Oksigen dan Revolusi Perancis
Teori phlogiston bukannya tidak ada yang menandingi. Laki-laki yang dikenal sebagai Bapak Kimia Modern Antoine Laurent Lavoisier mempertanyakan teori tersebut. Menurutnya, sebagaimana dikisahkan oleh Davis, para ilmuwan tidak bisa menjelaskan mengapa timah bertambah massanya saat terbakar. Artinya, jika pembakaran melepaskan phlogiston, seharusnya massa timah berkurang.
Lavoisier tahu tidak mungkin memiliki massa negatif dan bertekad untuk membuktikan bahwa pembakaran disebabkan oleh sesuatu yang lain. Pada 1778, Dia memanaskan Merkuri Oksida, mirip seperti eksperimen yang sebelumnya dilakukan oleh Priestley dan Scheele. Setelah itu, Lavoisier menyedar sesuatu, pembakaran dihasilkan dari reaksi kimia dengan gas ini, bukan phlogiston.
Dia lantas menjuluki gas itu "oksigen". Kata “Oxy” berarti pembuat dan "gen" berarti asam, sebuah nama yang mengacu pada kemampuannya untuk menciptakan asam.
Lavoisier melangkah lebih jauh. Dia mengumpulkan gas dan melakukan pengukuran detail dengan alat yang keseimbangannya sangat peka.
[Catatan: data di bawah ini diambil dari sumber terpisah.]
(* ===== verification/AvailabilityGroup.v ===== *)
(** * The AvailabilityGroup controller (internal/controller/availabilitygroup_controller.go)

    Connects to the known primary (failing over to a reachable secondary when it
    is down and auto-failover is on), resolves split brains (AgFencing.v),
    creates the group and joins the secondaries, reconciles its databases and
    listener, and reports what the primary says of the replicas. Failovers of one
    group are serialised between operator instances by a Lease. *)
From S2P Require Import Prelude Types SqlClient Kube Helpers SetReconcile History AgFencing.

(** ** The mappings from the spec to SQL keywords *)
Definition mapAvailabilityMode (mode : string) : string :=
  if String.eqb mode AvailabilityModeAsynchronous then "ASYNCHRONOUS_COMMIT" else "SYNCHRONOUS_COMMIT".
Definition mapFailoverMode (mode : string) : string :=
  if String.eqb mode FailoverModeManual then "MANUAL" else "AUTOMATIC".
Definition mapSeedingMode (mode : string) : string :=
  if String.eqb mode SeedingModeManual then "MANUAL" else "AUTOMATIC".
Definition mapSecondaryRole (role : string) : string :=
  if String.eqb role SecondaryRoleAllowAll then "ALL"
  else if String.eqb role SecondaryRoleReadIntentOnly then "READ_ONLY" else "NO".
Definition mapBackupPreference (pref : string) : string :=
  if String.eqb pref "Primary" then "PRIMARY"
  else if String.eqb pref "SecondaryOnly" then "SECONDARY_ONLY"
  else if String.eqb pref "None" then "NONE" else "SECONDARY".

Definition replica_config (r : AGReplicaSpec) : AGReplicaConfig :=
  mkAGReplicaConfig (rep_ServerName r) (rep_EndpointURL r) (mapAvailabilityMode (rep_AvailabilityMode r))
    (mapFailoverMode (rep_FailoverMode r)) (mapSeedingMode (rep_SeedingMode r))
    (mapSecondaryRole (rep_SecondaryRole r)).
(** The zero value of [config.ClusterType] is the empty string. *)
Definition ag_config (sp : AvailabilityGroupSpec) : AGConfig :=
  mkAGConfig (ag_AGName sp) (replica_config <$> ag_Replicas sp) (agdb_Name <$> ag_Databases sp)
    (match ag_AutomatedBackupPreference sp with Some p => mapBackupPreference p | None => "SECONDARY" end)
    (default true (ag_DBFailover sp))
    (match ag_ClusterType sp with Some ct => mapClusterType ct | None => "" end).
Definition listener_config (l : AGListenerSpec) : AGListenerConfig :=
  mkAGListenerConfig (lis_Name l) (default 1433 (lis_Port l))
    ((fun ip => mkAGListenerIPConfig (lip_IP ip) (lip_SubnetMask ip)) <$> lis_IPAddresses l).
Hasil penelitiannya itu menunjukkan bahwa pembakaran dan pernapasan manusia pada dasarnya adalah proses yang sama - menyerap oksigen dan bahan lain yang mengandung karbon dan hidrogen, sehingga menghasilkan karbon dioksida dan air.
Namun, pecahnya Revolusi Perancis mengakhiri hidup Lavoisier. Semasa hidup, dia adalah seorang aristokrat, dan menjadi pegawai Ferme générale. Lembaga itu adalah salah satu komponen terpenting dari apa yang disebut Ancien Régime. Kegiatan politik dan ekonomi lembaga ini memungkinkan Lovoisier mendanai penelitian ilmiahnya. Pada puncak Revolusi Prancis, dia didakwa melakukan penipuan pajak dan menjual tembakau yang telah dipalsu. Akhirnya dia dipenggal dengan guillotine pada Mei 1794.
Menanggapi kematian ini, seorang matematikawan asal Perancis Paul Lagrange berkata, "Hanya butuh beberapa saat untuk memotong kepala itu, tetapi butuh seratus tahun lagi untuk menghasilkan kepala yang lain seperti itu."